_ACTION ITEM_.
Below are the entries to work from; restate word for word the portion that opens with the line containing "U+3000, here in UTF-8. *)" and closes with the line containing "let b1 := nat_of_ascii c1 in", keeping both.

_DATA SHOWN_.
Lemma background_ok n s s' : sys_ok n s -> background s s' -> sys_ok n s'.
Proof.
  intros Hs Hb. destruct Hb as [o a k s Hp E|pid s s' E|o nt s Ho E|m s Hm].
  - destruct (ProcRuns.kernel_step_ok (kernel s) o (k_procs _ _ Hs) Hp) as (a' & k' & E' & Hk & Hnext). rewrite E in E'. injection E' as <- <-.
    pose proof (process_step_net _ _ _ _ E (k_net _ _ Hs)) as Hn. destruct Hs as [A B C M X]. split; try done. unfold table in *. cbn. lia.
  - by eapply setup_stdio_ok.
  - apply sys_ok_net; [done|]. destruct (NetRuns.net_step_ok o (net s) (k_net _ _ Hs) Ho) as (x & E' & Hx). congruence.
  - destruct Hs as [A B C M X]. by split.
Qed.

Lemma reachable_sys_ok archive s : Z.of_nat (length archive) < 2 ^ 63 -> reachable archive s -> exists n, sys_ok n s.
Proof.
  intros Hlen. induction 1 as [s Hb|lk f f' s s' _ [n Hs] Hc E|s s' _ [n Hs] Hb].
  - by eapply booted_sys_ok.
  - exists n. destruct (call_dispatch_ok n lk f s Hs Hc) as (r & E' & [X _ _ _ _]). rewrite E in E'. by injection E' as <-.
  - exists n. by eapply background_ok.
Qed.

(** ** Descriptors *)
Definition uncontended : nat -> bool := fun _ => true.

(** Descriptor [fd] of the current process is open on [id] at offset [o]. *)
Definition names (s : state) (fd id o fl : Z) : Prop :=
  exists fid, resolve_fd uncontended fd s = Done (Some fid) /\ VfsRuns.desc (vfs s) fid = Some (id, o, fl).
Lemma wm_move_resize_ok n k lk f m : machine_ok n k m -> returns (sys_wm_move_resize lk f m) (repainted n k (caller lk m) f m).
Proof.
  intros Hm. unfold sys_wm_move_resize. destruct (bad_size _ _) eqn:G; [by apply refuse_painted|]. apply bad_size_false in G as [Gw Gh].
  destruct (WindowTable.get _ _) as [w|] eqn:Ew; [|by apply refuse_painted]. destruct (stranger _ w) eqn:Es; [by apply refuse_painted|].
  pose proof (t_win _ _ (m_windows _ _ _ Hm) _ _ Ew) as [[Hd1 Hd2 (Hs & Hsw & Hsh) Hd4] Hq Hv]. destruct (_ || _).
  - destruct (surface_new_ok _ _ Gw Gh) as (s & -> & Hs' & Hw' & Hh').
    eapply returns_bind; [apply (update_done _ _ w (fun w => Window.set_size s (wrap 32 (r10 f)) (wrap 32 (r8 f)) (Window.set_position (as_i32 (rsi f)) (as_i32 (rdx f)) w))); [apply Hm|done|done]|].
    intros wt Hr. refine (proj2 (proj2 (own_window_ok _ _ _ _ _ _ _ w _ wt Hm Ew Es _ _ _ Hr))); try done. split; [split; cbn; try done; split; apply i32_place|exact Hq|exact Hv].
  - eapply returns_bind; [apply (update_done _ _ w (Window.set_position (as_i32 (rsi f)) (as_i32 (rdx f)))); [apply Hm|done|done]|].
    intros wt Hr. refine (proj2 (proj2 (own_window_ok _ _ _ _ _ _ _ w _ wt Hm Ew Es _ _ _ Hr))); try done. split; [split; cbn; try done; split; apply i32_place|exact Hq|exact Hv].
Qed.

Lemma wm_focus_ok n k pid f m : machine_ok n k m -> 0 <= k -> k + 1 < 2 ^ 32 -> returns (sys_wm_focus f m) (repainted n k pid f m).
Proof.
  intros Hm Hk0 Hk. unfold sys_wm_focus. destruct (WindowTable.get _ _) as [w|] eqn:Ew; [|by apply refuse_painted].
  eapply returns_bind; [apply (set_focus_spec k (windows m) (wrap 32 (rdi f)) Hk0 Hk (m_windows _ _ _ Hm)); by eexists|]. intros wt Hf.
  apply repaint_ok; [done|eapply focus_moved_ok; [done|apply Hm| |exact Hf]; by eexists|].
  intros _ id u Hu _. destruct (fm_some _ _ _ Hf id u Hu) as (u' & Hu' & Hr). exists u'. split; [done|apply Hr].
Qed.

(** Reading an event. *)
Lemma wm_event_ok n k lk f m : machine_ok n k m -> rax f = 34 -> returns (sys_wm_event lk f m) (handled n k (caller lk m) f m).
Proof.
  intros Hm Hf. unfold sys_wm_event. destruct (_ <=? _); [by apply answered_ok|]. destruct (WindowTable.get _ _) as [w|] eqn:Ew; [|by apply answered_ok].
  destruct (stranger _ w) eqn:Es; [by apply answered_ok|]. destruct (_ <? _); [by apply answered_ok|].
  pose proof (t_win _ _ (m_windows _ _ _ Hm) _ _ Ew) as [Hd [es Hes] Hv]. unfold WmEventQueue.pop.
  destruct (RingSpec.pop_holds Some (fun _ => None) _ es Hes) as ([q r] & -> & Hr & Hq). exec_simpl. cbn [fst snd] in *.
  eapply returns_bind; [apply (update_done _ _ w (Window.set_event_queue q)); [apply Hm|done|done]|]. intros wt Hrep.
  destruct (own_window_ok n k (caller lk m) f 0 m _ w (Window.set_event_queue q w) wt Hm Ew Es) as (Ht & Hsp & _); try done; [split; [by destruct Hd; split|by exists (tail es)|done]|].
  destruct (match r with Some e => e | None => None end) as [e|]; [|by apply with_windows_ok].
  pose proof (machine_mono n k (k + 1) m Hm ltac:(lia)) as []. apply returns_done. split; cbn; try done; [|by eexists|].
  - split; cbn; try done. by apply sys_ok_memory.
  - intros x. unfold buffer. rewrite Hf. cbn. intros Hx. apply store_other. destruct e; cbn; lia.
Qed.
(** * twobotschat: the turn orchestrator, its validator and the streaming client

    A shallow embedding of [src/twobotschat/orchestrator.py],
    [src/twobotschat/agents.py], [src/twobotschat/ollama_client.py] and
    [src/twobotschat/main.py].

    Python [str] is modelled as [string] (the UTF-8 bytes of the text), Python
    [int] as [Z], a [dict] as an association list in insertion order, an
    exception as a constructor of [exn].  The language model behind a chat
    call and the HTTP server behind a request are outside the program: they
    are scripts of replies consumed in order, and every request is logged. *)

From Stdlib Require Import ZArith NArith List String Ascii Bool Lia DecimalString.
Import ListNotations.

Local Open Scope string_scope.
Local Open Scope list_scope.
Local Open Scope Z_scope.

Local Set Warnings "-register-all".

Infix "+++" := String.append (at level 60, right associativity).

(** ** Python built-ins used by the sources *)
Module Py.

Definition nl : string := String (ascii_of_nat 10) EmptyString.

(** The double quote character. *)
Definition dquote : ascii := ascii_of_nat 34.

(** [str.isspace] on one ASCII character: 0x09-0x0D, 0x1C-0x20. *)
Definition is_space (c : ascii) : bool :=
  let n := nat_of_ascii c in
  (((9 <=? n) && (n <=? 13)) || ((28 <=? n) && (n <=? 32)))%nat.

Definition is_digit (c : ascii) : bool :=
  let n := nat_of_ascii c in ((48 <=? n) && (n <=? 57))%nat.

Definition digit_val (c : ascii) : Z := Z.of_nat (nat_of_ascii c) - 48.

Fixpoint rev_string (s acc : string) : string :=
  match s with
  | String c r => rev_string r (String c acc)
  | EmptyString => acc
  end.

(** [s[n:]] for [0 <= n] *)
Fixpoint drop (n : nat) (s : string) : string :=
  match n, s with
  | S n', String _ r => drop n' r
  | _, _ => s
  end.

(** The width in bytes of the white-space character ([str.isspace]) that
    opens [s], 0 when [s] opens with none.  Beyond ASCII these are U+0085,
    U+00A0, U+1680, U+2000 to U+200A, U+2028, U+2029, U+202F, U+205F and
    U+3000, here in UTF-8. *)
Definition space_width (s : string) : nat :=
  match s with
  | EmptyString => 0
  | String c0 r =>
      let b0 := nat_of_ascii c0 in
      if is_space c0 then 1
      else
        match r with
        | EmptyString => 0
        | String c1 r1 =>
            let b1 := nat_of_ascii c1 in
            if (b0 =? 194) && ((b1 =? 133) || (b1 =? 160)) then 2
            else
              match r1 with
              | EmptyString => 0
              | String c2 _ =>
                  let b2 := nat_of_ascii c2 in
                  if (b0 =? 225) && (b1 =? 154) && (b2 =? 128) then 3
                  else if (b0 =? 226) && (b1 =? 128)
                          && (((128 <=? b2) && (b2 <=? 138))
                              || (b2 =? 168) || (b2 =? 169) || (b2 =? 175)) then 3
                  else if (b0 =? 226) && (b1 =? 129) && (b2 =? 159) then 3
                  else if (b0 =? 227) && (b1 =? 128) && (b2 =? 128) then 3
                  else 0
              end
        end
  end%nat.

(** The same for the white-space character that closes a text, on the text
    read backwards. *)
Definition space_width_back (s : string) : nat :=
  match s with
  | EmptyString => 0
  | String c2 r =>
      if space_width (String c2 EmptyString) =? 1 then 1
      else
        match r with
        | EmptyString => 0
        | String c1 r1 =>
            if space_width (String c1 (String c2 EmptyString)) =? 2 then 2
            else
              match r1 with
              | EmptyString => 0
              | String c0 _ =>
                  if space_width (String c0 (String c1 (String c2 EmptyString))) =? 3
                  then 3 else 0
              end
        end
  end%nat.

Fixpoint strip_with (width : string -> nat) (fuel : nat) (s : string) : string :=
  match fuel with
  | O => s
  | S fuel' =>
      match width s with
      | O => s
      | w => strip_with width fuel' (drop w s)
      end
  end.

(** [s.lstrip()] *)
Definition lstrip (s : string) : string := strip_with space_width (String.length s) s.

(** [s.rstrip()] *)
Definition rstrip (s : string) : string :=
  rev_string (strip_with space_width_back (String.length s) (rev_string s EmptyString))
             EmptyString.

(** [s.strip()] *)
Definition strip (s : string) : string := rstrip (lstrip s).

(** [s.startswith(p)] *)
Definition startswith (s p : string) : bool := String.prefix p s.

(** [sep.join(l)] *)
Definition join (sep : string) (l : list string) : string := String.concat sep l.

Definition str_truthy (s : string) : bool :=
  match s with EmptyString => false | _ => true end.

(** [l[-k:]] for [0 < k]: the last [k] elements, all of them when [l] is shorter. *)
Definition last_n {A : Type} (k : Z) (l : list A) : list A :=
  skipn (List.length l - Z.to_nat k) l.

(** [l[:-k]] for [0 < k]: all but the last [k] elements. *)
Definition but_last_n {A : Type} (k : Z) (l : list A) : list A :=
  firstn (List.length l - Z.to_nat k) l.

(** *** [int] of a [str]

    [int(s)] first turns the text into ASCII: a character below 127 stays, a
    white-space character becomes a blank, a decimal digit of any script
    becomes its ASCII digit, and any other character makes the text no
    literal.  The C parser then skips the blanks it knows (0x09-0x0D and
    0x20), reads one sign, then digits with single underscores between them,
    and skips blanks to the end of the text. *)

(** The code points of a text, from its UTF-8 bytes. *)
Fixpoint code_points (s : string) : list Z :=
  match s with
  | EmptyString => []
  | String c0 r =>
      let b0 := Z.of_nat (nat_of_ascii c0) in
      if b0 <? 192 then b0 :: code_points r
      else
        match r with
        | EmptyString => [b0]
        | String c1 r1 =>
            let b1 := Z.of_nat (nat_of_ascii c1) in
            if b0 <? 224 then ((b0 - 192) * 64 + (b1 - 128)) :: code_points r1
            else
              match r1 with
              | EmptyString => [b0]
              | String c2 r2 =>
                  let b2 := Z.of_nat (nat_of_ascii c2) in
                  if b0 <? 240
                  then ((b0 - 224) * 4096 + (b1 - 128) * 64 + (b2 - 128)) :: code_points r2
                  else
                    match r2 with
                    | EmptyString => [b0]
                    | String c3 r3 =>
                        let b3 := Z.of_nat (nat_of_ascii c3) in
                        ((b0 - 240) * 262144 + (b1 - 128) * 4096
                         + (b2 - 128) * 64 + (b3 - 128)) :: code_points r3
                    end
              end
        end
  end.

(** [str.isspace] on a code point. *)
Definition is_unicode_space (cp : Z) : bool :=
  ((9 <=? cp) && (cp <=? 13)) || ((28 <=? cp) && (cp <=? 32))
  || (cp =? 133) || (cp =? 160) || (cp =? 5760)
  || ((8192 <=? cp) && (cp <=? 8202))
  || (cp =? 8232) || (cp =? 8233) || (cp =? 8239) || (cp =? 8287) || (cp =? 12288).

(** The code point of the digit zero of each run of ten decimal digits
    (general category Nd) in Unicode 14.0, the database of CPython 3.11. *)
Definition decimal_zeros : list Z :=
  [48; 1632; 1776; 1984; 2406; 2534; 2662; 2790; 2918; 3046; 3174; 3302; 3430;
   3558; 3664; 3792; 3872; 4160; 4240; 6112; 6160; 6470; 6608; 6784; 6800; 6992;
   7088; 7232; 7248; 42528; 43216; 43264; 43472; 43504; 43600; 44016; 65296;
   66720; 68912; 69734; 69872; 69942; 70096; 70384; 70736; 70864; 71248; 71360;
   71472; 71904; 72016; 72784; 73040; 73120; 92768; 92864; 93008; 120782; 120792;
   120802; 120812; 120822; 123200; 123632; 125264; 130032].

_COMPLETED EXERCISE_.
    U+3000, here in UTF-8. *)
Definition space_width (s : string) : nat :=
  match s with
  | EmptyString => 0
  | String c0 r =>
      let b0 := nat_of_ascii c0 in
      if is_space c0 then 1
      else
        match r with
        | EmptyString => 0
        | String c1 r1 =>
            let b1 := nat_of_ascii c1 in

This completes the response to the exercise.